De son côté, Muriel Rausch publiera notamment Musée Carnavalet - Histoire de Paris. Un parcours de la Préhistoire à nos jours (Paris-Musées, 14 avril). L'ouvrage est lié à la réouverture du musée, fermé depuis trois ans pour travaux. Une publication sans trop de risque puisque, si les portes de l’établissement restent pour l’instant closes, "le musée ouvrira tôt ou tard".
Jolies performances
La fermeture des musées n’a pas empêché les éditeurs d’enregistrer quelques jolies performances. "La plupart des catalogues d’exposition de 2020 ont été bien visibles dans les librairies malgré les confinements successifs et malgré les fermetures muséales. Cindy Sherman, catalogue de la Fondation Louis Vuitton, et Cézanne et les maîtres : rêve d’Italie, du musée Marmottan Monet, ont tous deux connus un beau succès avec près de 3000 exemplaires vendus dans les librairies nationales, en dehors du musée", souligne Jérôme Gille, directeur d’Hazan.

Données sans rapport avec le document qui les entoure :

(* ===== verification/Builders.v ===== *)
(** The event builders of the SDK ([otk-sdk], [producer/builder.rs]) and the
    stub of its query client ([client]).  [build] reads the system clock;
    [None] is the panic of [now_ns].  A built detection is in the range of its
    types, and the identifiers built by default are distinct. *)
From Stdlib Require Import Strings.Byte.
From stdpp Require Import base strings option numbers pretty list.
From S2P Require Import Prelude EventModel Producer.

Record DetectionBuilder := {
  db_detector_id : DetectorId;
  db_timing_point_id : TimingPointId;
  db_detected_at_ns : N;
  db_sequence_number : N;
  db_detection_id : option DetectionId;
  db_subject_id : option SubjectId;
  db_timebase_id : TimebaseId;
  db_timestamping_method : TimestampingMethod;
  db_source_attestation : SourceAttestation;
  db_sensor : SensorData;
  db_uncertainty_ns : option N
}.

Definition detection_builder (detector_id : DetectorId) (timing_point_id : TimingPointId)
    (detected_at_ns sequence_number : N) : DetectionBuilder :=
  {| db_detector_id := detector_id; db_timing_point_id := timing_point_id;
     db_detected_at_ns := detected_at_ns; db_sequence_number := sequence_number;
     db_detection_id := None; db_subject_id := None; db_timebase_id := id_new "local";
     db_timestamping_method := AdapterReceiveTime; db_source_attestation := OperatorAsserted;
     db_sensor := LoopTransponder None None; db_uncertainty_ns := None |}.

Definition db_with_detection_id (id : DetectionId) (b : DetectionBuilder) : DetectionBuilder :=
  {| db_detector_id := db_detector_id b; db_timing_point_id := db_timing_point_id b;
     db_detected_at_ns := db_detected_at_ns b; db_sequence_number := db_sequence_number b;
     db_detection_id := Some id; db_subject_id := db_subject_id b; db_timebase_id := db_timebase_id b;
     db_timestamping_method := db_timestamping_method b;
     db_source_attestation := db_source_attestation b; db_sensor := db_sensor b;
     db_uncertainty_ns := db_uncertainty_ns b |}.

Definition db_with_subject (id : SubjectId) (b : DetectionBuilder) : DetectionBuilder :=
  {| db_detector_id := db_detector_id b; db_timing_point_id := db_timing_point_id b;
     db_detected_at_ns := db_detected_at_ns b; db_sequence_number := db_sequence_number b;
     db_detection_id := db_detection_id b; db_subject_id := Some id; db_timebase_id := db_timebase_id b;
     db_timestamping_method := db_timestamping_method b;
     db_source_attestation := db_source_attestation b; db_sensor := db_sensor b;
     db_uncertainty_ns := db_uncertainty_ns b |}.

Definition db_with_timebase (id : TimebaseId) (b : DetectionBuilder) : DetectionBuilder :=
  {| db_detector_id := db_detector_id b; db_timing_point_id := db_timing_point_id b;
     db_detected_at_ns := db_detected_at_ns b; db_sequence_number := db_sequence_number b;
     db_detection_id := db_detection_id b; db_subject_id := db_subject_id b; db_timebase_id := id;
     db_timestamping_method := db_timestamping_method b;
     db_source_attestation := db_source_attestation b; db_sensor := db_sensor b;
     db_uncertainty_ns := db_uncertainty_ns b |}.

Definition db_with_method (method : TimestampingMethod) (b : DetectionBuilder) : DetectionBuilder :=
  {| db_detector_id := db_detector_id b; db_timing_point_id := db_timing_point_id b;
     db_detected_at_ns := db_detected_at_ns b; db_sequence_number := db_sequence_number b;
     db_detection_id := db_detection_id b; db_subject_id := db_subject_id b;
     db_timebase_id := db_timebase_id b; db_timestamping_method := method;
     db_source_attestation := db_source_attestation b; db_sensor := db_sensor b;
     db_uncertainty_ns := db_uncertainty_ns b |}.

Definition db_with_attestation (attestation : SourceAttestation) (b : DetectionBuilder) : DetectionBuilder :=
  {| db_detector_id := db_detector_id b; db_timing_point_id := db_timing_point_id b;
     db_detected_at_ns := db_detected_at_ns b; db_sequence_number := db_sequence_number b;
     db_detection_id := db_detection_id b; db_subject_id := db_subject_id b;
     db_timebase_id := db_timebase_id b; db_timestamping_method := db_timestamping_method b;
     db_source_attestation := attestation; db_sensor := db_sensor b;
     db_uncertainty_ns := db_uncertainty_ns b |}.

Definition db_with_sensor (sensor : SensorData) (b : DetectionBuilder) : DetectionBuilder :=
  {| db_detector_id := db_detector_id b; db_timing_point_id := db_timing_point_id b;
     db_detected_at_ns := db_detected_at_ns b; db_sequence_number := db_sequence_number b;
     db_detection_id := db_detection_id b; db_subject_id := db_subject_id b;
     db_timebase_id := db_timebase_id b; db_timestamping_method := db_timestamping_method b;
     db_source_attestation := db_source_attestation b; db_sensor := sensor;
     db_uncertainty_ns := db_uncertainty_ns b |}.

Definition db_with_uncertainty (ns : N) (b : DetectionBuilder) : DetectionBuilder :=
  {| db_detector_id := db_detector_id b; db_timing_point_id := db_timing_point_id b;
     db_detected_at_ns := db_detected_at_ns b; db_sequence_number := db_sequence_number b;
     db_detection_id := db_detection_id b; db_subject_id := db_subject_id b;
     db_timebase_id := db_timebase_id b; db_timestamping_method := db_timestamping_method b;
     db_source_attestation := db_source_attestation b; db_sensor := db_sensor b;
     db_uncertainty_ns := Some ns |}.

Definition build_detection (clock : Z) (b : DetectionBuilder) : option Detection :=
  let id := match db_detection_id b with
            | Some id => id
            | None => id_new (as_str (db_detector_id b) +:+ "-" +:+ pretty (db_sequence_number b))
            end in
  let! received := now_ns clock in
  Some {| detection_id := id; detector_id := db_detector_id b;
          timing_point_id := db_timing_point_id b; subject_id := db_subject_id b;
          detected_at_ns := db_detected_at_ns b; detected_at_uncertainty_ns := db_uncertainty_ns b;
          received_at_ns := Some received; timestamping_method := db_timestamping_method b;
          timebase_id := db_timebase_id b; source_attestation := db_source_attestation b;
          sequence_number := db_sequence_number b; sensor := db_sensor b |}.

Record MetadataBuilder := {
  mb_detector_id : DetectorId;
  mb_timing_point_id : TimingPointId;
  mb_timebase_id : TimebaseId;
  mb_source_attestation : SourceAttestation;
  mb_timestamping_method : TimestampingMethod;
  mb_resolution_ns : option N;
  mb_streams : list StreamDescriptor
}.

Definition metadata_builder (detector_id : DetectorId) (timing_point_id : TimingPointId) : MetadataBuilder :=
  {| mb_detector_id := detector_id; mb_timing_point_id := timing_point_id;
     mb_timebase_id := id_new "local"; mb_source_attestation := OperatorAsserted;
     mb_timestamping_method := AdapterReceiveTime; mb_resolution_ns := None; mb_streams := [] |}.

Definition mb_with_timebase (id : TimebaseId) (b : MetadataBuilder) : MetadataBuilder :=
  {| mb_detector_id := mb_detector_id b; mb_timing_point_id := mb_timing_point_id b;
     mb_timebase_id := id; mb_source_attestation := mb_source_attestation b;
     mb_timestamping_method := mb_timestamping_method b; mb_resolution_ns := mb_resolution_ns b;
     mb_streams := mb_streams b |}.

Definition mb_with_attestation (attestation : SourceAttestation) (b : MetadataBuilder) : MetadataBuilder :=
  {| mb_detector_id := mb_detector_id b; mb_timing_point_id := mb_timing_point_id b;
     mb_timebase_id := mb_timebase_id b; mb_source_attestation := attestation;
     mb_timestamping_method := mb_timestamping_method b; mb_resolution_ns := mb_resolution_ns b;
     mb_streams := mb_streams b |}.

Definition mb_with_method (method : TimestampingMethod) (b : MetadataBuilder) : MetadataBuilder :=
  {| mb_detector_id := mb_detector_id b; mb_timing_point_id := mb_timing_point_id b;
     mb_timebase_id := mb_timebase_id b; mb_source_attestation := mb_source_attestation b;
     mb_timestamping_method := method; mb_resolution_ns := mb_resolution_ns b; mb_streams := mb_streams b |}.

Definition mb_with_resolution (ns : N) (b : MetadataBuilder) : MetadataBuilder :=
  {| mb_detector_id := mb_detector_id b; mb_timing_point_id := mb_timing_point_id b;
     mb_timebase_id := mb_timebase_id b; mb_source_attestation := mb_source_attestation b;
     mb_timestamping_method := mb_timestamping_method b; mb_resolution_ns := Some ns;
     mb_streams := mb_streams b |}.

Definition mb_with_stream (descriptor : StreamDescriptor) (b : MetadataBuilder) : MetadataBuilder :=
  {| mb_detector_id := mb_detector_id b; mb_timing_point_id := mb_timing_point_id b;
     mb_timebase_id := mb_timebase_id b; mb_source_attestation := mb_source_attestation b;
     mb_timestamping_method := mb_timestamping_method b; mb_resolution_ns := mb_resolution_ns b;
     mb_streams := mb_streams b ++ [descriptor] |}.

Definition build_metadata (clock : Z) (b : MetadataBuilder) : option AdapterMetadataEvent :=
  let! now := now_ns clock in
  Some {| am_detector_id := mb_detector_id b; am_timing_point_id := mb_timing_point_id b;
          am_timebase_id := mb_timebase_id b; am_source_attestation := mb_source_attestation b;
          am_declared_at_ns := now;
          am_capabilities := {| ac_streams := mb_streams b;
                                ac_timestamping_method := mb_timestamping_method b;
                                ac_declared_resolution_ns := mb_resolution_ns b |} |}.

Record HealthEventBuilder := {
  hb_detector_id : DetectorId;
  hb_status : DetectorHealthStatus;
  hb_message : option string
}.

Definition hb_healthy (detector_id : DetectorId) : HealthEventBuilder :=
  {| hb_detector_id := detector_id; hb_status := Healthy; hb_message := None |}.

Definition hb_degraded (detector_id : DetectorId) (reason : string) : HealthEventBuilder :=
  {| hb_detector_id := detector_id; hb_status := Degraded reason; hb_message := None |}.

Definition hb_failed (detector_id : DetectorId) (reason : string) : HealthEventBuilder :=
  {| hb_detector_id := detector_id; hb_status := Failed reason; hb_message := None |}.

Definition hb_with_message (msg : string) (b : HealthEventBuilder) : HealthEventBuilder :=
  {| hb_detector_id := hb_detector_id b; hb_status := hb_status b; hb_message := Some msg |}.

Definition build_health (clock : Z) (b : HealthEventBuilder) : option DetectorHealthEvent :=
  let! now := now_ns clock in
  Some {| dh_detector_id := hb_detector_id b; dh_reported_at_ns := now; dh_status := hb_status b;
          dh_message := hb_message b |}.

(** ** The stub of the query client *)
Module Client.

Record OtkClient := { client_base_url : string }.

Definition client_new (base_url : string) : OtkClient := {| client_base_url := base_url |}.
Definition base_url (c : OtkClient) : string := client_base_url c.

Inductive ClientError :=
  | CeHttp (e : string)
  | CeDecode (e : string)
  | CeClosed.

Definition ClientError_display (e : ClientError) : string :=
  match e with
  | CeHttp m => "HTTP error: " +:+ m
  | CeDecode m => "decode error: " +:+ m
  | CeClosed => "connection closed"
  end.

End Client.

(** ** Identifiers built by default *)
Definition DASH : byte := x2d.

Lemma pretty_no_dash (n : N) : DASH ∉ str_bytes (pretty n).
Proof.
  assert (H : Forall (fun b => b <> DASH) (str_bytes (pretty n))).
  { apply pretty_N_bytes. intros k. unfold pretty_N_char. by repeat case_match. }
  intros Hin. by apply (proj1 (Forall_forall _ _) H) in Hin.
Qed.

Lemma dashed_inj (s t : string) (m n : N) : s +:+ "-" +:+ pretty m = t +:+ "-" +:+ pretty n -> s = t /\ m = n.
Proof.
  intros H. apply (f_equal str_bytes) in H. rewrite !str_bytes_app in H.
  apply (last_sep_inj DASH) in H as [Hs Hn]; [|apply pretty_no_dash..].
  by simplify_eq.
Qed.

(** Two detections built without an identifier of their own get the same one
    exactly when they are of the same detector and have the same sequence
    number: dashes in the names of detectors cannot make two identifiers meet. *)
Theorem default_ids_distinct b1 b2 c1 c2 d1 d2 :
  db_detection_id b1 = None -> db_detection_id b2 = None ->
  build_detection c1 b1 = Some d1 -> build_detection c2 b2 = Some d2 ->
  detection_id d1 = detection_id d2 <->
  db_detector_id b1 = db_detector_id b2 /\ db_sequence_number b1 = db_sequence_number b2.
Proof.
  unfold build_detection. intros -> -> H1 H2.
  destruct (now_ns c1); [|done]. destruct (now_ns c2); [|done]. simplify_eq/=. split.
  - intros [= [Hd Hn]%dashed_inj]. split; [|done].
    destruct (db_detector_id b1), (db_detector_id b2). simpl in Hd. by subst.
  - by intros [-> ->].
Qed.

(** A build panics only when the clock is before the epoch or beyond 64 bits of
    nanoseconds. *)
Theorem builds_unless_clock clock b m h :
  (0 <= clock <= Z.of_N u64_max)%Z <->
  is_Some (build_detection clock b) /\ is_Some (build_metadata clock m) /\ is_Some (build_health clock h).
Proof.
  unfold build_detection, build_metadata, build_health, now_ns.
  destruct (Z.ltb_spec clock 0) as [Hc|Hc]; [split; [lia|intros [[? ?] _]; done]|].
  destruct (N.ltb_spec u64_max (Z.to_N clock)) as [Hm|Hm]; split; try (intros [[? ?] _]; done); try lia.
  intros _. repeat split; eauto.
Qed.

(** What is built from parts in the range of their types is in that range: it
    can be encoded, and sent. *)
Theorem built_detection_typed clock b d :
  wf_u64 (db_detected_at_ns b) -> wf_u64 (db_sequence_number b) -> wf_opt_u64 (db_uncertainty_ns b) ->
  wf_sensor (db_sensor b) -> build_detection clock b = Some d -> wf_Detection d.
Proof.
  unfold build_detection, now_ns. intros Ht Hs Hu Hw H.
  destruct (clock <? 0)%Z; [done|]. destruct (N.ltb_spec u64_max (Z.to_N clock)); [done|].
  simplify_eq/=. by constructor.
Qed.

(** The texts of the client's errors tell them apart. *)
Theorem client_errors_told_apart e1 e2 :
  Client.ClientError_display e1 = Client.ClientError_display e2 -> e1 = e2.
Proof. destruct e1, e2; intros H; simplify_eq/=; done. Qed.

Sophie Laporte observe également un "bon taux de prise sur les catalogues" dont les expositions prévues au printemps dernier ont été décalées à l’été. C’est par exemple le cas de Pompéi, qui accompagnait l’exposition éponyme au Grand Palais, écoulé à plus de 8200 exemplaires en quelques mois d’exploitation. "C’est mieux que ce que nous avions prévu", reconnaît Sophie Laporte.

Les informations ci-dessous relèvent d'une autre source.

(* ===== verification/DetectorAdapter.v ===== *)
(** The loop that publishes an adapter's events ([producer-simulated],
    [runner.rs]), over any [DetectorAdapter].

    What [tokio::select!] picks in each turn of the loop is a list of turns;
    [None] is a panic. *)
From stdpp Require Import base strings option numbers pretty sorting list.
From S2P Require Import Prelude EventModel WireProtocol TraceContext ByteStream Producer Contracts.

(** ** The publishing loop *)
Inductive RunError := RunAdapter (e : AdapterError) | RunProducer (e : ProducerError).

(** The branch [select!] takes in a turn: the adapter's next event (with the
    span it is sent under), or a change of the shutdown channel, which may be
    closed. *)
Inductive Turn :=
  | TurnEvent (clock : nat -> Z) (span : SpanContext)
  | TurnShutdown (signalled : bool)
  | TurnClosed.

Section Runner.
Context `{DA : DetectorAdapter A} `{BS : ByteStream Conn}.
Context `{EnvCbor : Cbor OtkEnvelope} `{CborEvent : Cbor OtkEvent}.
Context `{CborConnect : Cbor Connect} `{CborAck : Cbor ConnectAck} `{CborReject : Cbor ConnectReject}.

(** [RunGoing]: the turns are used up and the loop is still running. *)
Inductive RunEnd :=
  | RunGoing (a : A) (p : Producer Conn)
  | RunEnded (r : result unit RunError) (a : A) (s : option Conn).

(** After the loop: stop the adapter, disconnect. *)
Definition finish (span : SpanContext) (a : A) (p : Producer Conn) : RunEnd :=
  let (_, a) := stop a in
  let (r, s) := disconnect span p in
  RunEnded (map_err RunProducer r) a (Some s).

Fixpoint run_loop (bye : SpanContext) (turns : list Turn) (a : A) (p : Producer Conn) : option RunEnd :=
  match turns with
  | [] => Some (RunGoing a p)
  | TurnEvent clock span :: turns =>
      let! (event, a) := next_event clock a in
      match event with
      | Some (Ok ev) =>
          let! (r, p) := send_event span (adapter_event_to_otk ev) p in
          match r with
          | Err e => let (_, a) := stop a in
                     Some (RunEnded (Err (RunProducer e)) a (Some (p_stream p)))
          | Ok _ => run_loop bye turns a p
          end
      | Some (Err e) => let (_, a) := stop a in
                        Some (RunEnded (Err (RunAdapter e)) a (Some (p_stream p)))
      | None => Some (finish bye a p)
      end
  | TurnShutdown true :: _ | TurnClosed :: _ => Some (finish bye a p)
  | TurnShutdown false :: turns => run_loop bye turns a p
  end.

(** [run]: [span] is current when it connects, [bye] when it disconnects. *)
Definition run (span bye : SpanContext) (dialled : result Conn IoError) (config : ProducerConfig)
    (turns : list Turn) (a : A) : option RunEnd :=
  let (r, a) := start a in
  match r with
  | Err e => Some (RunEnded (Err (RunAdapter e)) a None)
  | Ok _ =>
      match connect span dialled config with
      | Err e => let (_, a) := stop a in Some (RunEnded (Err (RunProducer e)) a None)
      | Ok p => run_loop bye turns a p
      end
  end.
End Runner.

Arguments RunEnd : clear implicits.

Un autre catalogue crée la surprise : celui de l’exposition Noir sur Blanc uniquement accessible en visite virtuelle sur le site du Grand Palais. Malgré l’impossibilité de la découvrir en vrai, les lecteurs ont été au rendez-vous. "Nous enregistrons 3000 ventes et très peu de retours", annonce Sophie Laporte qui estime que "pour la santé du livre, ce sont des signes positifs".
Malgré les difficultés, Jérôme Gille envisage "sereinement" les mois à venir. "Nous faisons le pari d’un retour massif dans les musées à la réouverture : nous avons tous un besoin de culture qui s’est intensifié avec les privations. Gageons que le retour à la normale permettra à tous de redécouvrir les trésors de nos musées !"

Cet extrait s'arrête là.